Current velocity and spatial scale as determinants of the distribution and abundance of two rheophilic herbivorous insects

Organisms frequently show marked preferences for specific environmental conditions, but these preferences may change with landscape scale. Patterns of distribution or abundance measured at different scales may reveal something about an organism's perception of the environment. To test this hypothesis, we measured densities of two herbivorous aquatic insects that differed in body morphology and mobility in relation to current velocity measured at different scales in the upper Colorado River (Colorado, USA).
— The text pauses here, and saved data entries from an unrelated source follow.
(* ================================================================== *)
(** * More on [search] *)
(* ================================================================== *)

(** A loop that raises stopped at the first element whose body raised. *)
Lemma for_each_raise_inv {S X : Type} (body : S -> X -> result S)
  (xs : list X) (s : S) (e : exn) :
  for_each body xs s = Raise e ->
  exists pre x rest s',
    xs = pre ++ x :: rest
    /\ for_each body pre s = Ok s' /\ body s' x = Raise e.
Proof.
  revert s. induction xs as [|x xs IH]; intros s; cbn [for_each];
    [discriminate|].
  destruct (body s x) as [s1|e1] eqn:Hx; cbn [bind].
  - intros Hrun. destruct (IH _ Hrun) as (pre & y & rest & s' & -> & Hpre & Hy).
    exists (x :: pre), y, rest, s'. split; [reflexivity|].
    split; [|assumption]. cbn [for_each]. now rewrite Hx.
  - intros [= ->]. exists [], x, xs, s. now repeat split.
Qed.

Section SearchMore.
Context {U : Interpreter}.

Lemma search_step_raises (now : Z) (st : list result_record * YTScraper)
  (candidate : json) (e : exn) :
  search_step now st candidate = Raise e <-> video_result now candidate = Raise e.
Proof.
  unfold search_step. destruct st as [results self].
  destruct (video_result now candidate) as [[record|]|e']; cbn [bind];
    split; congruence.
Qed.

(** What the body of the loop puts into a record. *)
Lemma video_result_record (now : Z) (video_renderer : json) (record : result_record) :
  video_result now video_renderer = Ok (Some record) ->
  page record = 1 /\ age_to_seconds now (age record) = Ok (age_sec record)
  /\ getitem video_renderer (lit "videoId") = Ok (url record).
Proof.
  unfold video_result. intros Hrun.
  destruct (py_in (lit "publishedTimeText") video_renderer) as [[|]|];
    cbn [bind] in Hrun; try discriminate.
  destruct (first_overlay video_renderer) as [overlay|];
    cbn [bind] in Hrun; [|discriminate].
  destruct (py_in (lit "thumbnailOverlayTimeStatusRenderer") overlay) as [timed|];
    cbn [bind] in Hrun; [|discriminate].
  assert (Hrest :
            (length0 <- (if timed
                         then overlay_text overlay
                         else Ok (JStr (lit "LIVE"))) ;;
             time_text <- getitem video_renderer (lit "publishedTimeText") ;;
             age_str <- getitem time_text (lit "simpleText") ;;
             aged <- age_of now age_str ;;
             owner <- first_run_text video_renderer (lit "ownerText") ;;
             title0 <- first_run_text video_renderer (lit "title") ;;
             video_id <- getitem video_renderer (lit "videoId") ;;
             Ok (Some (ResultRecord now 1 (fst aged) (snd aged) owner title0
                         video_id length0)))
            = Ok (Some record))
    by (destruct timed; exact Hrun).
  clear Hrun.
  destruct (if timed then overlay_text overlay else Ok (JStr (lit "LIVE")))
    as [length0|]; cbn [bind] in Hrest; [|discriminate].
  destruct (getitem video_renderer (lit "publishedTimeText")) as [time_text|];
    cbn [bind] in Hrest; [|discriminate].
  destruct (getitem time_text (lit "simpleText")) as [age_str|];
    cbn [bind] in Hrest; [|discriminate].
  destruct (age_of now age_str) as [aged|] eqn:Hage;
    cbn [bind] in Hrest; [|discriminate].
  destruct (first_run_text video_renderer (lit "ownerText")) as [owner|];
    cbn [bind] in Hrest; [|discriminate].
  destruct (first_run_text video_renderer (lit "title")) as [title0|];
    cbn [bind] in Hrest; [|discriminate].
  destruct (getitem video_renderer (lit "videoId")) as [video_id|];
    cbn [bind] in Hrest; [|discriminate].
  injection Hrest as <-. cbn [page age age_sec url].
  split; [reflexivity|]. split; [|reflexivity].
  unfold age_of in Hage. destruct age_str; try discriminate.
  destruct (age_to_seconds now s) as [n|] eqn:Hn; cbn [bind] in Hage;
    [|discriminate].
  injection Hage as <-. exact Hn.
Qed.

Lemma emitted_length (now : Z) (candidates : list json) :
  len (emitted now candidates) <= len candidates.
Proof.
  unfold len. apply inj_le.
  induction candidates as [|c tl IH]; cbn [emitted flat_map]; [constructor|].
  fold (emitted now tl). rewrite length_app.
  destruct (video_result now c) as [[record|]|e]; cbn [List.length]; lia.
Qed.

Lemma emitted_In (now : Z) (candidates : list json) (record : result_record) :
  In record (emitted now candidates) <->
  exists candidate,
    In candidate candidates /\ video_result now candidate = Ok (Some record).
Proof.
  unfold emitted. rewrite in_flat_map. split.
  - intros (c & Hin & Hrec). exists c. split; [assumption|].
    destruct (video_result now c) as [[r|]|e]; try destruct Hrec.
    + congruence.
    + contradiction.
  - intros (c & Hin & Hrec). exists c. split; [assumption|].
    rewrite Hrec. now left.
Qed.

End SearchMore.

(** The loop of [search] raises exactly when its body raises on some
    candidate, and with the exception of the first such candidate. *)
Lemma search_loop_first_error {U : Interpreter}
  (now : Z) (self : YTScraper) (initial_data : json) (e : exn) :
  search now self initial_data = Raise e
  <-> exists before candidate rest,
        gen_dict_extract (lit "videoRenderer") initial_data
        = before ++ candidate :: rest
        /\ Forall (fun c => exists found, video_result now c = Ok found) before
        /\ video_result now candidate = Raise e.
Proof.
  unfold search. split.
  - intros Hrun. apply for_each_raise_inv in Hrun.
    destruct Hrun as (before & candidate & rest & [out self'] & Hsplit & Hpre & Hc).
    exists before, candidate, rest. split; [assumption|].
    split; [|now apply search_step_raises in Hc].
    now apply search_loop_inv in Hpre.
  - intros (before & candidate & rest & -> & Hpre & Hc).
    rewrite for_each_app, (search_loop_emits now _ _ Hpre). cbn [bind for_each].
    match goal with
    | |- bind (search_step now ?st candidate) _ = _ =>
        rewrite (proj2 (search_step_raises now st candidate e) Hc)
    end.
    reflexivity.
Qed.

(** X8.  When [search] returns, it has counted one more page and as many
    more results as it returns records, which are at most as many as the
    traversal yields candidates; and every record it returns was made from
    one of the candidates, is on page 1, carries that candidate's
    ["videoId"] as its url, and holds in [age_sec] what [age_to_seconds]
    gives for its [age]. *)
Theorem search_records_consistent {U : Interpreter}
  (now : Z) (self self' : YTScraper) (initial_data : json)
  (out : list result_record) :
  search now self initial_data = Ok (out, self') ->
  pages_total self' = pages_total self + 1
  /\ results_total self' = results_total self + len out
  /\ len out <= len (gen_dict_extract (lit "videoRenderer") initial_data)
  /\ forall record,
       In record out ->
       page record = 1
       /\ age_to_seconds now (age record) = Ok (age_sec record)
       /\ exists candidate,
            In candidate (gen_dict_extract (lit "videoRenderer") initial_data)
            /\ video_result now candidate = Ok (Some record)
            /\ getitem candidate (lit "videoId") = Ok (url record).
Proof.
  unfold search. intros Hrun.
  destruct (search_loop_inv now _ [] _ Hrun) as [Hout Hall].
  rewrite (search_loop_emits now _ _ Hall) in Hrun.
  cbn [app] in Hout, Hrun. injection Hrun as _ <-. subst out.
  cbn [pages_total results_total].
  split; [reflexivity|]. split; [reflexivity|].
  split; [apply emitted_length|].
  intros record Hin. apply emitted_In in Hin.
  destruct Hin as (candidate & Hin & Hrec).
  destruct (video_result_record _ _ Hrec) as (Hpage & Hage & Hurl).
  split; [assumption|]. split; [assumption|].
  exists candidate. now repeat split.
Qed.

Lemma search_records_consistent_witness :
  exists out self',
    @search ascii_interpreter 0 (Scraper 4 10) example_page = Ok (out, self')
    /\ pages_total self' = 5
    /\ results_total self' = 10 + len out.
Proof.
  eexists. eexists. split; [reflexivity|].
  destruct (@search_records_consistent ascii_interpreter 0 (Scraper 4 10) _
              example_page _ eq_refl)
    as (Hpages & Hresults & _).
  split; [exact Hpages|exact Hresults].
Defined.

(* ================================================================== *)
(** * The embedded data of a page *)
(* ================================================================== *)

Lemma starts_with_app (p t : pystr) : starts_with p (p ++ t) = true.
Proof.
  induction p as [|c p IH]; cbn [app starts_with]; [reflexivity|].
  now rewrite N.eqb_refl, IH.
Qed.

Lemma starts_with_extend (p b s : pystr) :
  starts_with p b = true -> starts_with p (b ++ s) = true.
Proof.
  revert b. induction p as [|c p IH]; intros b; [reflexivity|].
  destruct b as [|x b]; cbn [app starts_with]; [discriminate|].
  intros Hb. apply andb_prop in Hb. destruct Hb as [Hx Hb].
  now rewrite Hx, IH.
Qed.

Lemma starts_with_inv (p s : pystr) :
  starts_with p s = true -> s = p ++ skipn (List.length p) s.
Proof.
  revert s. induction p as [|c p IH]; intros s; [reflexivity|].
  destruct s as [|x s]; cbn [starts_with List.length skipn app]; [discriminate|].
  intros Hs. apply andb_prop in Hs. destruct Hs as [Hx Hs].
  apply N.eqb_eq in Hx. subst x. f_equal. now apply IH.
Qed.

(** A prefix that is not longer than the text before [s] lies in it. *)
Lemma starts_with_short (p b s : pystr) :
  starts_with p (b ++ s) = true -> (List.length p <= List.length b)%nat ->
  starts_with p b = true.
Proof.
  revert b. induction p as [|c p IH]; intros b; [reflexivity|].
  destruct b as [|x b]; cbn [app starts_with List.length]; [lia|].
  intros Hb Hlen. apply andb_prop in Hb. destruct Hb as [Hx Hb].
  rewrite Hx, (IH b); [reflexivity|assumption|lia].
Qed.

(** A prefix that reaches beyond [b] holds, at that place, the character
    that follows [b]. *)
Lemma starts_with_nth (p b : pystr) (c : N) (s : pystr) :
  starts_with p (b ++ c :: s) = true -> (List.length b < List.length p)%nat ->
  nth_error p (List.length b) = Some c.
Proof.
  revert b. induction p as [|x p IH]; intros b; cbn [List.length]; [lia|].
  destruct b as [|y b]; cbn [app starts_with List.length nth_error].
  - intros Hb _. apply andb_prop in Hb. destruct Hb as [Hx _].
    apply N.eqb_eq in Hx. now subst.
  - intros Hb Hlen. apply andb_prop in Hb. destruct Hb as [_ Hb].
    apply IH; [assumption|lia].
Qed.

Lemma str_contains_here (p a : pystr) :
  starts_with p a = true -> str_contains p a = true.
Proof. intros Hp. destruct a; cbn [str_contains]; now rewrite Hp. Qed.

Lemma str_contains_suffix (p a b : pystr) :
  str_contains p b = true -> str_contains p (a ++ b) = true.
Proof.
  intros Hb. induction a as [|c a IH]; [assumption|].
  cbn [app str_contains]. rewrite IH. apply orb_true_r.
Qed.

(** The text up to the first occurrence of a non-empty string. *)
Lemma str_contains_first (p a : pystr) :
  p <> [] -> str_contains p a = true ->
  exists pre t, a = pre ++ p ++ t /\ str_contains p pre = false.
Proof.
  intros Hp. induction a as [|c a IH]; intros Ha.
  - destruct p; [congruence|discriminate].
  - destruct (starts_with p (c :: a)) eqn:Hhere.
    + exists [], (skipn (List.length p) (c :: a)). split.
      * now apply starts_with_inv.
      * destruct p; [congruence|reflexivity].
    + cbn [str_contains] in Ha. rewrite Hhere in Ha. cbn [orb] in Ha.
      destruct (IH Ha) as (pre & t & -> & Hpre).
      exists (c :: pre), t. split; [reflexivity|].
      cbn [str_contains]. rewrite Hpre, orb_false_r.
      destruct (starts_with p (c :: pre)) eqn:Hc; [|reflexivity].
      apply (starts_with_extend _ _ (p ++ t)) in Hc.
      cbn [app] in Hc. congruence.
Qed.

(** ** [re.search] *)

Lemma re_run_Str (p s : pystr) (caps : list pystr)
  (k : pystr -> list pystr -> option match_object) :
  re_run (Str p) s caps k
  = if starts_with p s then k (skipn (List.length p) s) caps else None.
Proof.
  revert s. induction p as [|c p IH]; intros s; [reflexivity|].
  cbn [Str]. rewrite re_run_Seq.
  destruct s as [|x s]; cbn [re_run starts_with List.length skipn]; [reflexivity|].
  rewrite (N.eqb_sym c x). destruct (N.eqb x c); cbn [andb]; [apply IH|reflexivity].
Qed.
Streambed densities of the caddisfly larva Agapetus boulderensis (high hydrodynamic profile, low mobility) and mayfly nymph Epeorus sp. (low hydrodynamic profile, high mobility) were assessed at 3 spatial scales: whole riffles, individual cobbles within riffles, and point locations on cobbles. Riffles were several meters in extent, cobbles measured 10–30 cm in size, and the local scale was within a few centimeters of individual larvae (themselves ca. 0.5–1.0 cm in size). We also quantified the abundance of periphytic food for these herbivores at the cobble and riffle scales. Agapetus favored slow current (<30 cm s^–1) across all scales. Epeorus, by contrast, favored fast current (60–80 cm s^–1) at the local and riffle scale, but not at the cobble scale. Only Agapetus showed a significant relationship to current at the cobble scale, with greatest larval densities occurring at velocities near 30 cm s^–1. We had predicted an inverse correlation between grazer density and periphytic abundance; however, this occurred only for Agapetus, and then only at the cobble scale. These data suggest that organisms respond to environmental gradients at different spatial scales and that the processes driving these responses may change with scale, e.g., shifting from individual habitat selection at local and cobble scales to population responses at the riffle scale. This study also highlights the importance of using the appropriate scale of measurement to accurately assess the relationship between organisms and environmental gradients across scale.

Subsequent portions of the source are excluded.